**TASK BRIEF:** Only a slice of the listing below is wanted. Retype the lines from the one containing "rd_balance : result Z;" through the one containing "ai_policySigner := ai_policySigner", exactly, both ends included.

**SUPPLIED DATA:**
(* ===== verification/AutodepositSetup.v ===== *)
(** Setting up, using and closing Autodeposit (web/packages/smart-account-vaults/src/client.ts and web/apps/mobile/src/lib/solana/earn/autodeposit.ts):
    the stages of a setup with the evidence they hand on, the check of its artifacts, the pull of the policy's signer, the close, and the loop that runs
    a setup to its end.

    The generated builders of smart-account instructions, the builders of the token program and the size of a compiled transaction are a class of
    arguments; so are the decoders of policy and token accounts. The readings of the clock are a record. *)
From S2P Require Import Prelude JsString JsMap Json Solana MessageCompile PreparedWire EarnWire Bytes Subscriptions Squads Protocols Registry Sdk Voltr RpcFetch Pda Kamino Holdings FullExit GeneratedValues ClientPolicies NativeSol PolicyRefund.

(** ** Constants *)
Definition EARN_POLICY_PACKET_DATA_SIZE := 1232.
Definition EARN_DEPOSIT_USDC_DECIMALS := 6.
Definition EARN_AUTODEPOSIT_TOKEN_APPROVAL_ALLOWANCE_RAW := Z.shiftl 1 64 - 1.
Definition SUBSCRIPTION_AUTHORITY_DATA_LEN := 106.
Definition EARN_AUTODEPOSIT_SETUP_ACCOUNT_EVIDENCE_TTL_MS := 5 * 60 * 1000.
Definition EARN_AUTODEPOSIT_BATCH_IMMEDIATE_START_BUFFER_SECONDS := 30.
Definition MAX_SETUP_STAGES := 4%nat.
(* ===== verification/AutodepositLoop.v ===== *)
(** Running an Autodeposit setup to its end (web/apps/mobile/src/lib/solana/earn/autodeposit.ts): the rounds of prepare, send and confirm, and that they end with the artifacts
    the client checks for.

    The world outside is a state: what it shows is a round's connection, settings, clocks and balance, and sending operations moves it on. What the backend answers for the wallet's
    Autodeposit and the session it gives are arguments, and so is the amount of SOL shown to a wallet that lacks it. Lifecycle reports and analytics are left out. *)
From Stdlib Require Import Floats.SpecFloat.
From S2P Require Import Prelude JsString JsMap Json Solana MessageCompile PreparedWire EarnWire Bytes Subscriptions Squads Protocols Registry Sdk Voltr RpcFetch Pda Kamino Holdings FullExit GeneratedValues ClientPolicies NativeSol PolicyRefund AutodepositSetup F64.

Definition CONFIRM_RETRY_ATTEMPTS := 4%nat.

(** A confirmation is recorded, is refused because its signature is not seen yet, or fails. *)
Inductive ConfirmOutcome := Confirmed | UnconfirmedSignature (e : exn) | ConfirmFailed (e : exn).

Fixpoint retryUnconfirmed (run : nat -> ConfirmOutcome) (attempt remaining : nat) : result unit :=
  match run attempt, remaining with
  | Confirmed, _ => Ok tt
  | ConfirmFailed e, _ | UnconfirmedSignature e, O => Throw e
  | UnconfirmedSignature _, S remaining => retryUnconfirmed run (S attempt) remaining
  end.
Definition withUnconfirmedRetry (run : nat -> ConfirmOutcome) : result unit := retryUnconfirmed run 1 (CONFIRM_RETRY_ATTEMPTS - 1).

Section AutodepositLoop.
Context {PK : PublicKeys} {SPL : SplToken PK} {KB : KeyBytes PK} {B : BeetUints} {TL : TokenLayouts PK} {CB : ClientBuilders}.
Context (localeCompare : string -> string -> Z) (smartAccountsProgramId : pubkey) (solText : Z -> string).
#[local] Abbreviation Op := (PreparedOperation EarnPolicyCreateDiagnostics).
#[local] Abbreviation Connection := (@InjectableConnection PK EarnPolicyCreateDiagnostics).
#[local] Abbreviation Setup := (PreparedEarnUsdcAutodepositSetup (diagnostics := EarnPolicyCreateDiagnostics)).

(** ** The target a setup resumes *)
Record SetupTarget := {
  tg_lifecycleStatus : string;
  tg_policySeed : option string;
  tg_nonce : option string;
  tg_periodLengthSeconds : option string;
  tg_startTimestamp : option string;
  tg_expiryTimestamp : option string;
}.

Definition truthy (text : option string) : bool := match text with Some (String _ _) => true | _ => false end.
Definition bigintOf (text : option string) : result (option Z) :=
  if truthy text then match text with Some t => z ← BigInt_of_string t; Ok (Some z) | None => Ok None end else Ok None.

Definition resumeOf (target : option SetupTarget) : option SetupTarget :=
  match target with
  | Some t => if (String.eqb (tg_lifecycleStatus t) "pending_delegation" || String.eqb (tg_lifecycleStatus t) "pending_policy") &&
                 truthy (tg_policySeed t) && truthy (tg_nonce t) then Some t else None
  | None => None
  end.

(** ** A round *)
Context {World : Type}.
Record Round := {
  rd_connection : Connection;
  rd_settings : result (option Z);
  rd_batchSettings : result (option Z);
  rd_clock : SetupClock;
  rd_batchClock : SetupClock;
  rd_batchNow : Z;
  rd_balance : result Z;
  rd_send : list Op -> result World;
  rd_confirm : Setup -> nat -> ConfirmOutcome;
}.

Definition withSeed (args : SetupInput) (policySeed : option Z) : SetupInput := {|
  ai_settingsPda := ai_settingsPda args; ai_walletAddress := ai_walletAddress args; ai_feePayer := ai_feePayer args; ai_signer := ai_signer args;
  ai_policySigner := ai_policySigner args; ai_amountRaw := ai_amountRaw args; ai_minimumDelegatorBalanceRaw := ai_minimumDelegatorBalanceRaw args;
  ai_cluster := ai_cluster args; ai_nonce := ai_nonce args; ai_policySeed := policySeed; ai_periodLengthSeconds := ai_periodLengthSeconds args;
  ai_startTimestamp := ai_startTimestamp args; ai_expiryTimestamp := ai_expiryTimestamp args; ai_memo := ai_memo args |}.

Definition addRequired (total : Z) (stage : Setup) : result Z :=
  lamports ← BigInt_of_string (ns_requiredLamports (as_nativeSolRequirement (pes_setup stage)));
  Ok (total + lamports).

Definition notEnoughSol (deficit : Z) : exn :=
  Exn "Error" ("Not enough SOL to create the Autodeposit — deposit at least " +:+ solText deficit +:+ " SOL and try again.").

Definition checkSol (balance : result Z) (requiredLamports : Z) : result unit :=
  if 0 <? requiredLamports then
    balanceLamports ← balance;
    if balanceLamports <? requiredLamports then Throw (notEnoughSol (requiredLamports - balanceLamports)) else Ok tt
  else Ok tt.

(** The placeholder seed of the first stage is not threaded. *)
Definition threadSeed (policySeed : option Z) (stage : Setup) : result (option Z) :=
  if isStage InitializeSubscriptionAuthority stage then Ok policySeed
  else match as_policySeed (pes_setup stage), asm_policySeed (as_persistence (pes_setup stage)) with
       | Some seed, _ => Ok (Some seed)
       | None, Some text => seed ← BigInt_of_string text; Ok (Some seed)
       | None, None => Ok policySeed
       end.

Definition confirmStage (round : Round) (policySeed : option Z) (stage : Setup) : result (option Z) :=
  _ ← withUnconfirmedRetry (rd_confirm round stage);
  threadSeed policySeed stage.

Definition finishes (stages : list Setup) : bool :=
  match last stages with Some stage => isStage CreateRecurringDelegation stage || isStage ApproveTokenDelegate stage | None => false end.

Fixpoint setupRounds (observe : World -> Round) (remaining : nat) (world : World) (args : SetupInput) (policySeed : option Z) (rents : list (string * Z)) :
    result (list (list Setup) * World) :=
  match remaining with
  | O => throwError "Autodeposit setup did not complete after all stages."
  | S remaining =>
      let round := observe world in
      '(stages, rents') ← prepareEarnUsdcAutodepositSetupBatch smartAccountsProgramId (rd_connection round) (rd_settings round) (rd_batchSettings round) (rd_clock round)
        (rd_batchClock round) (rd_batchNow round) (withSeed args policySeed) rents;
      match stages with
      | [] => throwError "Failed to prepare Autodeposit setup."
      | _ =>
          requiredLamports ← foldR addRequired 0 stages;
          _ ← checkSol (rd_balance round) requiredLamports;
          world' ← rd_send round (map (fun stage => as_prepared (pes_setup stage)) stages);
          policySeed' ← foldR (confirmStage round) policySeed stages;
          if finishes stages then Ok ([stages], world')
          else '(later, final) ← setupRounds observe remaining world' args policySeed' rents'; Ok (stages :: later, final)
      end
  end.

(** ** What landing an operation does *)
Record Chain := { ch_accounts : pubkey -> option AccountInfo; ch_policySeed : option Z }.

(** The state a created policy has *)
Definition createdState (payload : PolicyCreationPayload) : PolicyState := StateProgramInteraction {|
  ps_accountIndex := py_accountIndex payload; ps_instructionsConstraints := py_instructionsConstraints payload; ps_preHook := GNull; ps_postHook := GNull;
  ps_spendingLimits := [] |}.

(** The effects of the subscriptions program and the smart-account program, for operations of the three shapes *)
Record lands (op : Op) (c c' : Chain) : Prop := {
  land_initialize ix owner authority mint walletAta rest :
    po_instructions op = [ix] -> programId ix = SUBSCRIPTIONS_PROGRAM_ID -> data ix = subscriptionInitAuthorityData ->
    map meta_pubkey (keys ix) = owner :: authority :: mint :: walletAta :: rest ->
    (exists info, ch_accounts c' authority = Some info /\ info_owner info = SUBSCRIPTIONS_PROGRAM_ID /\ (106 <= length (info_data info))%nat /\
       Forall is_byte (info_data info)) /\
    ch_policySeed c' = ch_policySeed c /\ forall k, k <> authority -> k <> walletAta -> ch_accounts c' k = ch_accounts c k;
  land_policy request built seed payload signers threshold timeLock account :
    executeSettingsTransactionSync request = Ok built -> po_instructions op = bo_instructions built ->
    st_actions request = [ActionPolicyCreate seed payload signers threshold timeLock] ->
    derivePda (PolicyPda (st_settingsPda request) seed) smartAccountsProgramId = Ok account ->
    (exists info policy, ch_accounts c' account = Some info /\ info_owner info = smartAccountsProgramId /\ policyFromAccountInfo info = Ok policy /\
       policy = {| oc_settings := st_settingsPda request; oc_seed := seed; oc_threshold := threshold; oc_timeLock := timeLock; oc_signers := signers;
                   oc_policyState := createdState payload |}) /\
    ch_policySeed c' = Some seed /\ forall k, k <> account -> ch_accounts c' k = ch_accounts c k;
  land_delegation ata approve ix delegator authority delegation delegatee rest args :
    po_instructions op = [ata; approve; ix] -> programId ix = SUBSCRIPTIONS_PROGRAM_ID ->
    map meta_pubkey (keys ix) = delegator :: authority :: delegation :: delegatee :: rest -> d_create_delegation (data ix) = Some (args, []) ->
    (exists info, ch_accounts c' delegation = Some info /\ Forall is_byte (info_data info) /\
       forall mint, getStablecoinMintForCluster MainnetBeta USDC = Ok mint -> deriveSubscriptionAuthority delegator mint = Ok authority ->
       canonical_delegation info delegator delegatee authority mint (da_amount args)) /\
    ch_policySeed c' = ch_policySeed c /\
    (** no program but its own writes an account *)
    forall k info, ch_accounts c k = Some info -> info_owner info = smartAccountsProgramId -> ch_accounts c' k = Some info;
}.

Fixpoint lands_all (ops : list Op) (c c' : Chain) : Prop :=
  match ops with [] => c' = c | op :: ops => exists c1, lands op c c1 /\ lands_all ops c1 c' end.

**SOLUTION BELOW:**
  rd_balance : result Z;
  rd_send : list Op -> result World;
  rd_confirm : Setup -> nat -> ConfirmOutcome;
}.

Definition withSeed (args : SetupInput) (policySeed : option Z) : SetupInput := {|
  ai_settingsPda := ai_settingsPda args; ai_walletAddress := ai_walletAddress args; ai_feePayer := ai_feePayer args; ai_signer := ai_signer args;
  ai_policySigner := ai_policySigner args; ai_amountRaw := ai_amountRaw args; ai_minimumDelegatorBalanceRaw := ai_minimumDelegatorBalanceRaw args;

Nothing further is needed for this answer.